What to work on >>
What lines below contain the string "raises"? List them all.

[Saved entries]
● ● ● ●
(** X17. Arguments that the tokenizer hands back end the parse before
    any resolution: [parse_args] leaves with exit status 2 after printing
    the unrecognized arguments, joined by spaces, behind the name of the
    parser itself (also when a subcommand was chosen), and no delayed
    value has been called by then. *)
Theorem unrecognized_arguments_exit :
  forall (functors : F_env)
         (super__parse_known_args : parser -> list string -> M (list string))
         (self : parser) (args : list string) (w w1 : world)
         (first : string) (others : list string),
    parse_known_args functors super__parse_known_args self args w
    = (Ok (first :: others), w1) ->
    (forall v, Dict.get "subcommand" (ns w1) = Some v ->
               is_DelayedValue v = false /\ forall l, v <> VStrs l) ->
    let r := parse_args functors super__parse_known_args self args w in
    fst r = Raise (SystemExit 2)
    /\ stderr (snd r)
       = stderr w1
           ++ (if debug self then [Traceback None] else [])
           ++ [Printed (prog self ++ ": error: unrecognized arguments: "
                          ++ Py.join " " (first :: others) ++ nl)]
    /\ calls (snd r) = calls w1.
Proof.
  intros functors super self args w w1 first others P H r.
  assert (Hd : forall v, Dict.get "subcommand" (ns w1) = Some v ->
                         is_DelayedValue v = false).
  { intros v E. now destruct (H v E). }
  assert (Sub : exists o, forall w', subparsers_get self
                  match Dict.get "subcommand" (ns w1) with
                  | Some v => v | None => VNone end w' = (Ok o, w')).
  { destruct (Dict.get "subcommand" (ns w1)) as [v|] eqn:G.
    - destruct v; try (eexists; intros; reflexivity).
      destruct (H _ eq_refl) as [_ N]. now destruct (N l).
    - eexists. intros. reflexivity. }
  destruct Sub as [o Sub].
  assert (Head : exists w2,
             parse_args_head functors super self args w
             = error self None
                 ("unrecognized arguments: " ++ Py.join " " (first :: others))
                 2 w2
             /\ stderr w2 = stderr w1 /\ calls w2 = calls w1).
  { unfold parse_args_head. unfold bind at 1. rewrite P.
    unfold bind at 1. rewrite (getattr_or_None_plain functors _ w1 Hd).
    unfold bind at 1. rewrite Sub.
    destruct o as [sub|].
    - unfold bind at 1. rewrite override_run.
      eexists. split; [reflexivity|]. split; reflexivity.
    - unfold bind at 1. unfold ret at 1.
      eexists. split; [reflexivity|]. split; reflexivity. }
  destruct Head as (w2 & Head & E2 & C2).
  assert (R : r = error self None
                 ("unrecognized arguments: " ++ Py.join " " (first :: others))
                 2 w2).
  { unfold r, parse_args, bind. rewrite Head, error_result. reflexivity. }
  rewrite R, error_result. cbn [fst snd stderr calls]. rewrite E2, C2.
  repeat match goal with |- _ /\ _ => split end; reflexivity.
Qed.

Lemma unrecognized_arguments_exit_witness :
  let r := parse_args Examples.store (Argparse.tokenize Examples.store)
                      Examples.orphan ["build"; "--bogus"]
                      Examples.one_delayed in
  fst r = Raise (SystemExit 2)
  /\ stderr (snd r)
     = [Printed ("prog: error: unrecognized arguments: --bogus" ++ nl)]
  /\ calls (snd r) = [].
Proof.
  apply (unrecognized_arguments_exit
           Examples.store (Argparse.tokenize Examples.store)
           Examples.orphan ["build"; "--bogus"] Examples.one_delayed
           (World [("x", VDelayed Examples.delayed_x);
                   ("flag", VBool false); ("subcommand", VStr "build")]
                  [] [])
           "--bogus" [] eq_refl).
  intros v E. inversion E. split; [reflexivity|discriminate].
Defined.

(** ** The final check *)

Lemma get_In (k : string) (v : value) (d : namespace) :
  Dict.get k d = Some v -> In (k, v) d.
Proof.
  induction d as [|[k' v'] d IH]; simpl; [discriminate|].
  destruct (String.eqb k' k) eqn:E.
  - apply String.eqb_eq in E. subst k'. intros H. inversion H. now left.
  - intros H. right. now apply IH.
Qed.

Lemma resolved_no_items (only_defaults : bool) (d : namespace) :
  resolved d -> delayed_items only_defaults d = [].
Proof.
  intros R. apply delayed_items_nil. intros attr dv H.
  apply delayed_items_In in H. destruct H as [H _].
  now specialize (R attr (VDelayed dv) H).
Qed.

Lemma get_remove_same (k : string) (d : namespace) :
  Dict.get k (Dict.remove k d) = None.
Proof.
  rewrite remove_without, get_without. simpl. now rewrite String.eqb_refl.
Qed.

Section FinalCheck.
Variable functors : F_env.

(** With no delayed value in the namespace the two passes do
    nothing. *)
Lemma resolve_resolved_ns (self : parser) (w : world) :
  resolved (ns w) ->
  resolve functors self w = run_final_check functors w.
Proof.
  intros R. unfold resolve, bind, pass1, pass2.
  rewrite (resolved_no_items true _ R). simpl.
  rewrite (resolved_no_items false _ R). reflexivity.
Qed.

End FinalCheck.

(** X18. On a namespace without delayed values the resolution is the
    final check alone.  Without a [final_check] attribute, or with
    [None] under it, nothing happens; a function under it is called with
    the parser and the namespace after the attribute has been deleted,
    and whatever it returns or raises is the outcome of the resolution
    as it is: its exceptions are not wrapped, and nothing is printed. *)
Theorem final_check_runs_last :
  forall (functors : F_env) (self : parser) (w : world),
    resolved (ns w) ->
    (Dict.get "final_check" (ns w) = None \/
     Dict.get "final_check" (ns w) = Some VNone ->
     resolve functors self w = (Ok tt, w)) /\
    (forall id,
        Dict.get "final_check" (ns w) = Some (VFunc id) ->
        let d := Dict.remove "final_check" (ns w) in
        let r := functors id [AParser; ANamespace] d in
        Dict.get "final_check" d = None
        /\ resolve functors self w
           = (fst r, World (snd r) (stderr w) (calls w))).
Proof.
  intros functors self w R. split.
  - intros H. rewrite (resolve_resolved_ns functors self w R).
    unfold run_final_check. unfold bind at 1.
    rewrite getattr_or_None_plain.
    + now destruct H as [H|H]; rewrite H.
    + intros v G. apply (R "final_check"%string v). now apply get_In.
  - intros id G d r. split; [apply get_remove_same|].
    rewrite (resolve_resolved_ns functors self w R).
    unfold run_final_check. unfold bind at 1.
    rewrite getattr_or_None_plain.
    + rewrite G.
      assert (Del : delattr "final_check" w = (Ok tt, set_ns w d)).
      { unfold delattr, bind, get_ns, put_ns. now rewrite has_key_get, G. }
      unfold bind. rewrite Del. simpl. unfold call_functor. simpl.
      fold r. now destruct r.
    + intros v G'. apply (R "final_check"%string v). now apply get_In.
Qed.

Lemma final_check_runs_last_witness :
  resolve Examples.failing Examples.bare
          (World [("final_check", VFunc 0); ("x", VInt 1)] [] [])
  = (Raise (ValueError "bad value"), World [("x", VInt 1)] [] []).
Proof.
  assert (R : resolved [("final_check", VFunc 0); ("x", VInt 1)]).
  { intros k v [H|[H|[]]]; inversion H; reflexivity. }
  exact (proj2 (proj2 (final_check_runs_last
                         Examples.failing Examples.bare
                         (World [("final_check", VFunc 0); ("x", VInt 1)]
                                [] []) R) 0%nat eq_refl)).
Defined.

(** ** Arguments from standard input *)

Lemma rstrip_idempotent (s : string) :
  PyStr.rstrip (PyStr.rstrip s) = PyStr.rstrip s.
Proof.
  induction s as [|c s IH]; [reflexivity|].
  simpl. destruct (PyStr.rstrip s) as [|c' kept] eqn:E.
  - destruct (PyStr.isspace c) eqn:Ec; [reflexivity|].
    simpl. now rewrite Ec.
  - change (PyStr.rstrip (String c (String c' kept)))
      with (match PyStr.rstrip (String c' kept) with
            | EmptyString =>
                if PyStr.isspace c then EmptyString else String c EmptyString
            | kept' => String c kept'
            end).
    now rewrite IH.
Qed.

Lemma strip_idempotent (s : string) :
  PyStr.strip (PyStr.strip s) = PyStr.strip s.
Proof.
  destruct (strip_spec s) as [E|(c & r & E & Ec)].
  - now rewrite E.
  - unfold PyStr.strip at 1. rewrite E. simpl PyStr.lstrip. rewrite Ec.
    rewrite <- E. unfold PyStr.strip. apply rstrip_idempotent.
Qed.

Lemma stripped_lines_bare (lines : list string) :
  Forall bare_word (ParseStdin.stripped_lines lines).
Proof.
  unfold ParseStdin.stripped_lines.
  induction lines as [|x lines IH]; simpl; [constructor|].
  destruct (String.eqb (PyStr.strip x) EmptyString) eqn:E; simpl;
    [exact IH|].
  constructor; [|exact IH]. split.
  - apply String.eqb_neq. exact E.
  - apply strip_idempotent.
Qed.

(** X19. [ParseStdin] reads standard input only for the single
    argument [-] of an action made with [allow_stdin].  With input piped
    in, the lines are read, and then the terminal is opened: when that
    succeeds the destination is extended by the stripped lines that are
    not blank, in order (no stored value is empty or has white space
    around it), and standard input is the terminal afterwards; when it
    raises, the error leaves the action with nothing stored and the
    input read to its end.  On a terminal the argument is an argument
    error that names the action, and the namespace stays as it was.
    Everything else is handled as by [ExtendAction], without the input
    being touched. *)
Theorem parse_stdin_dash :
  forall (functors : F_env) (open_tty : result Stdin.t) (stdin : Stdin.t)
         (self : ParseStdin.action) (old : list string) (w : world),
    stored_list (ParseStdin.dest self) (ns w) = Some old ->
    let call := ParseStdin.__call__ functors open_tty self in
    let kept := ParseStdin.stripped_lines (Stdin.readlines stdin) in
    let extend := Actions.ExtendAction__call__ functors (ParseStdin.dest self) in
    (forall vs,
        ParseStdin.allow_stdin self = true -> ParseStdin.is_dash vs = true ->
        (Stdin.isatty stdin = false ->
         (forall tty,
             open_tty = Ok tty ->
             call vs stdin w
             = ((Ok tt,
                 set_ns w (Dict.set (ParseStdin.dest self)
                                    (VStrs (old ++ kept)) (ns w))), tty)) /\
         (forall e,
             open_tty = Raise e ->
             call vs stdin w = ((Raise e, w), Stdin.Make false []))) /\
        (Stdin.isatty stdin = true ->
         call vs stdin w
         = ((Raise (ArgumentError
                      match ParseStdin._get_action_name self with
                      | Some name =>
                          "argument " ++ name
                            ++ ": '-' is only valid when piping data in"
                      | None => "'-' is only valid when piping data in"
                      end), w),
            stdin))) /\
    Forall bare_word kept /\
    (forall x, In x (Stdin.readlines stdin) ->
               PyStr.strip x <> EmptyString -> In (PyStr.strip x) kept) /\
    (forall vs,
        ParseStdin.allow_stdin self = false \/ ParseStdin.is_dash vs = false ->
        call vs stdin w = (extend vs w, stdin)).
Proof.
  intros functors open_tty stdin self old w H call kept extend.
  split; [|split; [|split]].
  - intros vs A D. split.
    + intros T. split.
      * intros tty O. unfold call, ParseStdin.__call__.
        rewrite A, D, T, O. simpl.
        now rewrite (extend_call functors _ _ old w H).
      * intros e O. unfold call, ParseStdin.__call__.
        now rewrite A, D, T, O.
    + intros T. unfold call, ParseStdin.__call__. rewrite A, D, T. simpl.
      unfold ParseStdin.argument_error.
      now destruct (ParseStdin._get_action_name self).
  - apply stripped_lines_bare.
  - intros x I N. unfold kept, ParseStdin.stripped_lines.
    apply in_map. apply filter_In. split; [exact I|].
    apply negb_true_iff. now apply String.eqb_neq.
  - intros vs [A|D]; unfold call, ParseStdin.__call__.
    + now rewrite A.
    + rewrite D. now rewrite andb_false_r.
Qed.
● ● ● ●
Task solution >>
    and whatever it returns or raises is the outcome of the resolution
    raises, the error leaves the action with nothing stored and the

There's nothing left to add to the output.